- _Exercise prompt_: Among the entries below, one stretch runs from the line that contains "Hns by (destruct Hsz; lia)." through the line that contains "in_element : mem s !! e = Some el;". Repeat that stretch exactly, ends included, and only that.

(Saved data entries)

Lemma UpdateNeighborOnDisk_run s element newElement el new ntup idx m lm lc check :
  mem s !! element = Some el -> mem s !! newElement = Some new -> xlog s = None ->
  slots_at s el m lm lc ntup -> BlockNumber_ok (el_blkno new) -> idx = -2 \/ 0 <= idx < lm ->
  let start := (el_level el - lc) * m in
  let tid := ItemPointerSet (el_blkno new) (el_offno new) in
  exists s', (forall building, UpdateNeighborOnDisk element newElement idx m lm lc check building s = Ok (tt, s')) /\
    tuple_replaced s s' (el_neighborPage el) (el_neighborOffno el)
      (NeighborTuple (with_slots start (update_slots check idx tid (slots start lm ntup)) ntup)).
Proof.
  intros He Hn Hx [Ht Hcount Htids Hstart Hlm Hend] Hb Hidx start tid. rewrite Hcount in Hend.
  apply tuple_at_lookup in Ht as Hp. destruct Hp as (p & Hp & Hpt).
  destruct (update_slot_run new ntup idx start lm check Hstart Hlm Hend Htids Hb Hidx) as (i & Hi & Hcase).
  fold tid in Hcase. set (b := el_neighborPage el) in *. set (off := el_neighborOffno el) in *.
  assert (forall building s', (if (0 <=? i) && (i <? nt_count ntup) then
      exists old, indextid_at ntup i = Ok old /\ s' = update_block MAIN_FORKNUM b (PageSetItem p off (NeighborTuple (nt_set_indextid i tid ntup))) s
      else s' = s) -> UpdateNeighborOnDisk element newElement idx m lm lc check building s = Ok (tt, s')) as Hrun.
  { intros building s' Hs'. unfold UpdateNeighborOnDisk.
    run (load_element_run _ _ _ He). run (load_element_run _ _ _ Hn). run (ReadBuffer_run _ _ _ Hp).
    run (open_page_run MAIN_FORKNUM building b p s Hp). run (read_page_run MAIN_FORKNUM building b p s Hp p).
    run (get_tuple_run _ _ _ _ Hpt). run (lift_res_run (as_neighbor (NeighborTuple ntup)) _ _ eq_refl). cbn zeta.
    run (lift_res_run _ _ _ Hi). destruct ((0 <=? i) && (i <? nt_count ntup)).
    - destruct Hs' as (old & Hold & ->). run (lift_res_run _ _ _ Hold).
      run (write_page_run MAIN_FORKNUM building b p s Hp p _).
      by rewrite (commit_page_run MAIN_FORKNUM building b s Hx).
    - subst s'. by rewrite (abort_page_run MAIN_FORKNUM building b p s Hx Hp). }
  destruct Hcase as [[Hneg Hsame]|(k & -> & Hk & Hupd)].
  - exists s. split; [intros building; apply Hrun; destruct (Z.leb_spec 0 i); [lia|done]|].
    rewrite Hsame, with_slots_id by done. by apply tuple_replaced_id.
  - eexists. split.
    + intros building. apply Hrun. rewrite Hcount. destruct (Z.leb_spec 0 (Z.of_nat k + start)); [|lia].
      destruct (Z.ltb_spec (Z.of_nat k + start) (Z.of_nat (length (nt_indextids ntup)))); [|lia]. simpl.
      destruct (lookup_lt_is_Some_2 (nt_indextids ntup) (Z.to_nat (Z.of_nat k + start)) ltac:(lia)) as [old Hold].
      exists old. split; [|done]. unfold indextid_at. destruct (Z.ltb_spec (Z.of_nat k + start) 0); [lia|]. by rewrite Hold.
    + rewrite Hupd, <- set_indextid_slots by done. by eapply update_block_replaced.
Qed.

...

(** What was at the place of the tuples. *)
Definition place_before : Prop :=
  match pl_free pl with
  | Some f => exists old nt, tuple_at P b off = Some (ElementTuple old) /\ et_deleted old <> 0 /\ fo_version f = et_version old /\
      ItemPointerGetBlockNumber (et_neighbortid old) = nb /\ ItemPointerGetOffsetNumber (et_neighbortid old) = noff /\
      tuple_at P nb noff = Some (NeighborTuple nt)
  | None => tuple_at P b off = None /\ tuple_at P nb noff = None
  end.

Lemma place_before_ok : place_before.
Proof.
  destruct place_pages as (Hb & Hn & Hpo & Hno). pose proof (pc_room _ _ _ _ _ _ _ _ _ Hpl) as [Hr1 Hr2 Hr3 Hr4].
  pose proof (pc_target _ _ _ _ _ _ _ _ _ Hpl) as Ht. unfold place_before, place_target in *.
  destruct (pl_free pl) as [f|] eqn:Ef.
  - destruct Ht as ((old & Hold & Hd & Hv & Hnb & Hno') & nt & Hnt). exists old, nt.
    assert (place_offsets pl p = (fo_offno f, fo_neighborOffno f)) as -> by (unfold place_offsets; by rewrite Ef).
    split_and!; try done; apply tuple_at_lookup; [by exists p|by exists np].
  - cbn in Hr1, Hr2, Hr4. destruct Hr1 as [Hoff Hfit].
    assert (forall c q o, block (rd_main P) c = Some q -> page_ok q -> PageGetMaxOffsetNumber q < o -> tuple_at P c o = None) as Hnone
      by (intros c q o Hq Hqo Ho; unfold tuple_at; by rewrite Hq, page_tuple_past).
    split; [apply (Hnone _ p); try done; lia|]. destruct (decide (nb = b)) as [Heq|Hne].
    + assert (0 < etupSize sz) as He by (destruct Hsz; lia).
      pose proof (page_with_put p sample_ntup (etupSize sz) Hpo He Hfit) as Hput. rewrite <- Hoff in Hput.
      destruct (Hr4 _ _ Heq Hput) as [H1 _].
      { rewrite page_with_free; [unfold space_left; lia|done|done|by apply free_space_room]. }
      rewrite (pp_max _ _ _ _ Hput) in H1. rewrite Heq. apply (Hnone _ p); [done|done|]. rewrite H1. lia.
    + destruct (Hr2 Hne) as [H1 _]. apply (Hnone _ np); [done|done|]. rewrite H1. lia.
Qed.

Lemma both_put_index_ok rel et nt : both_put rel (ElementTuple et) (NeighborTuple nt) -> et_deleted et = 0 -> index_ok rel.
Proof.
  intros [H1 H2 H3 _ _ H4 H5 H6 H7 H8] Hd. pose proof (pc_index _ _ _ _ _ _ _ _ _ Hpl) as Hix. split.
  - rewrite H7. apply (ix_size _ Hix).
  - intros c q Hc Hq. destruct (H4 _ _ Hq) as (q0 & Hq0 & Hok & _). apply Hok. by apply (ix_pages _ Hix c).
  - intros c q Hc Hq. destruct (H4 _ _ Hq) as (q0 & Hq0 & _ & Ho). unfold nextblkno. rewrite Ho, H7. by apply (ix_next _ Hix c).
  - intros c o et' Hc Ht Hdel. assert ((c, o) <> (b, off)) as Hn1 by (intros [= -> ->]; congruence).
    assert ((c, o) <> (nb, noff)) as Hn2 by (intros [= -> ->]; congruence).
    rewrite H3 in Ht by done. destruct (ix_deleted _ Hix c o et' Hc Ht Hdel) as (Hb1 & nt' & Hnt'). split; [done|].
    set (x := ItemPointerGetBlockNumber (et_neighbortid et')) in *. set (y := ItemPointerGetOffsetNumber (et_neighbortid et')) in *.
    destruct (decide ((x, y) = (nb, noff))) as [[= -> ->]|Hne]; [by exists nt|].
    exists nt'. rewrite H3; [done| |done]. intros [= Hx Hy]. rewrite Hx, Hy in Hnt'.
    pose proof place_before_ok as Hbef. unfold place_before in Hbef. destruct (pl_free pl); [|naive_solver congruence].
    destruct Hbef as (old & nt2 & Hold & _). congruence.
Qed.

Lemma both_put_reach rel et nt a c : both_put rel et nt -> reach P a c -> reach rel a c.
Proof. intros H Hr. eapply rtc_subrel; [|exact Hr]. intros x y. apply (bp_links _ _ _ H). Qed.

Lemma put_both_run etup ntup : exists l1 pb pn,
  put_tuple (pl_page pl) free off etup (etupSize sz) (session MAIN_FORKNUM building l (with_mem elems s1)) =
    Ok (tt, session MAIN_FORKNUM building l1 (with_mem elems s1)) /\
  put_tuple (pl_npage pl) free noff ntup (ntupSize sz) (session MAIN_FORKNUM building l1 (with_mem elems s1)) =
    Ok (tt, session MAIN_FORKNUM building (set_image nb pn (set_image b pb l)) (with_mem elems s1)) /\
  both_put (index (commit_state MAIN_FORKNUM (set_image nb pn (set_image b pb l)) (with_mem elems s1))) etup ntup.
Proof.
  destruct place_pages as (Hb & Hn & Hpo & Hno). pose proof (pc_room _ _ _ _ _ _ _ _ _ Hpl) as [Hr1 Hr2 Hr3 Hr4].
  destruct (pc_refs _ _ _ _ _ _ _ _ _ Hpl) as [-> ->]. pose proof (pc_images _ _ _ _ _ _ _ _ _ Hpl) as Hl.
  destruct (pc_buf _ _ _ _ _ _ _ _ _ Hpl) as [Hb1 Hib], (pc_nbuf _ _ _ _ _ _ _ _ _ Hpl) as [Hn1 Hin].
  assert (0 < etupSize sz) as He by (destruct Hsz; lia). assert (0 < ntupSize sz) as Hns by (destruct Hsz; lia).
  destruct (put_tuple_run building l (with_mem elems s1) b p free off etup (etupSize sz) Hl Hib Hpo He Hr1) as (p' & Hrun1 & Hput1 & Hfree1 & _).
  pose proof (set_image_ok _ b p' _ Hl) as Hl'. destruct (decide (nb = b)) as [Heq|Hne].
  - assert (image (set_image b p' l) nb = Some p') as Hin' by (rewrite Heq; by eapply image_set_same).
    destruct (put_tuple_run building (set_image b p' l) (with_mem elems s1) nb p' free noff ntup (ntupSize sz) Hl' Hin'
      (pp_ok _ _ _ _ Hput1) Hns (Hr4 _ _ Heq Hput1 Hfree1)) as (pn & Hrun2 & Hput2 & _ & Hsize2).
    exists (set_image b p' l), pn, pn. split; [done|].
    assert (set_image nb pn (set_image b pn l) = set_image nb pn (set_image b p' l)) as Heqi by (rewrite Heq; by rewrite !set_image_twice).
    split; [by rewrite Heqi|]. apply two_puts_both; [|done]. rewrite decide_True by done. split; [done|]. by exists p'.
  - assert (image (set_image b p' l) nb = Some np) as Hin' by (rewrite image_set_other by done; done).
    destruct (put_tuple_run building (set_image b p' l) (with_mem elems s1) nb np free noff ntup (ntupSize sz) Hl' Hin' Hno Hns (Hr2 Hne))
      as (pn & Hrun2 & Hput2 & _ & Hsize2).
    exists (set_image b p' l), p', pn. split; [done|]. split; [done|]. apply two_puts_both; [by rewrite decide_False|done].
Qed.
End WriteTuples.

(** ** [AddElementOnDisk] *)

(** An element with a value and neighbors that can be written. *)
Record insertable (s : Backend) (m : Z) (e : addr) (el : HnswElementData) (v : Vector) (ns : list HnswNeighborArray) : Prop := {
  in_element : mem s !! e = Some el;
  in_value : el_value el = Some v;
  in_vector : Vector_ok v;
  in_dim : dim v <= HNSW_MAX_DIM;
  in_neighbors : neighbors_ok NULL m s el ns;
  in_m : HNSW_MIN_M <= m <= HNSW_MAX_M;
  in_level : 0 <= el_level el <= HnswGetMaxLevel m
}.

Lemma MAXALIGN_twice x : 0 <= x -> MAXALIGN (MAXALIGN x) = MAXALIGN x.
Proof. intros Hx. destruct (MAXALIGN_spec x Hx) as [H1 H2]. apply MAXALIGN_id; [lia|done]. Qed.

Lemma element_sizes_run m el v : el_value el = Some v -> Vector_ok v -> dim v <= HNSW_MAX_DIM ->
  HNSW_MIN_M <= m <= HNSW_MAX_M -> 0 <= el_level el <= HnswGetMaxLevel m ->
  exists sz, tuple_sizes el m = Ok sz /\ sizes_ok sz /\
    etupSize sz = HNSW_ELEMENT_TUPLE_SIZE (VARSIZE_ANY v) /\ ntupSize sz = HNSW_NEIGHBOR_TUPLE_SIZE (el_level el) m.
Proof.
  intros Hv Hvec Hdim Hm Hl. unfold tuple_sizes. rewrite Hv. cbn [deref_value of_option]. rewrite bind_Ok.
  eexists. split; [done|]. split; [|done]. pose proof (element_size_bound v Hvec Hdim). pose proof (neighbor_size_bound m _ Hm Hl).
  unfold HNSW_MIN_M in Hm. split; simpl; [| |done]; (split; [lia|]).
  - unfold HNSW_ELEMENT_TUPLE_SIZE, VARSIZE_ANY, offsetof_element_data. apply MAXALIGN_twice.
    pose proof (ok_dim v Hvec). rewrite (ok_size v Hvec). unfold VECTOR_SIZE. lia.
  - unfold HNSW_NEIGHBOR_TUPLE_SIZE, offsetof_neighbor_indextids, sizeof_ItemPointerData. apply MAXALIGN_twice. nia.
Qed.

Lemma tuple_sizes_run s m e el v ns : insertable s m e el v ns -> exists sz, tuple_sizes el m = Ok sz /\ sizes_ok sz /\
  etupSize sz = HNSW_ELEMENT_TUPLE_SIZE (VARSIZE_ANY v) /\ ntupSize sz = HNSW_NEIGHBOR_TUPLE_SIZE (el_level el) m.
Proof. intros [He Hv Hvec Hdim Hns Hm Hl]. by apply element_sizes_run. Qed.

- _Solution for this task_:
  assert (0 < etupSize sz) as He by (destruct Hsz; lia). assert (0 < ntupSize sz) as Hns by (destruct Hsz; lia).
  destruct (put_tuple_run building l (with_mem elems s1) b p free off etup (etupSize sz) Hl Hib Hpo He Hr1) as (p' & Hrun1 & Hput1 & Hfree1 & _).
  pose proof (set_image_ok _ b p' _ Hl) as Hl'. destruct (decide (nb = b)) as [Heq|Hne].
  - assert (image (set_image b p' l) nb = Some p') as Hin' by (rewrite Heq; by eapply image_set_same).
    destruct (put_tuple_run building (set_image b p' l) (with_mem elems s1) nb p' free noff ntup (ntupSize sz) Hl' Hin'
      (pp_ok _ _ _ _ Hput1) Hns (Hr4 _ _ Heq Hput1 Hfree1)) as (pn & Hrun2 & Hput2 & _ & Hsize2).
    exists (set_image b p' l), pn, pn. split; [done|].
    assert (set_image nb pn (set_image b pn l) = set_image nb pn (set_image b p' l)) as Heqi by (rewrite Heq; by rewrite !set_image_twice).
    split; [by rewrite Heqi|]. apply two_puts_both; [|done]. rewrite decide_True by done. split; [done|]. by exists p'.
  - assert (image (set_image b p' l) nb = Some np) as Hin' by (rewrite image_set_other by done; done).
    destruct (put_tuple_run building (set_image b p' l) (with_mem elems s1) nb np free noff ntup (ntupSize sz) Hl' Hin' Hno Hns (Hr2 Hne))
      as (pn & Hrun2 & Hput2 & _ & Hsize2).
    exists (set_image b p' l), p', pn. split; [done|]. split; [done|]. apply two_puts_both; [by rewrite decide_False|done].
Qed.
End WriteTuples.

(** ** [AddElementOnDisk] *)

(** An element with a value and neighbors that can be written. *)
Record insertable (s : Backend) (m : Z) (e : addr) (el : HnswElementData) (v : Vector) (ns : list HnswNeighborArray) : Prop := {
  in_element : mem s !! e = Some el;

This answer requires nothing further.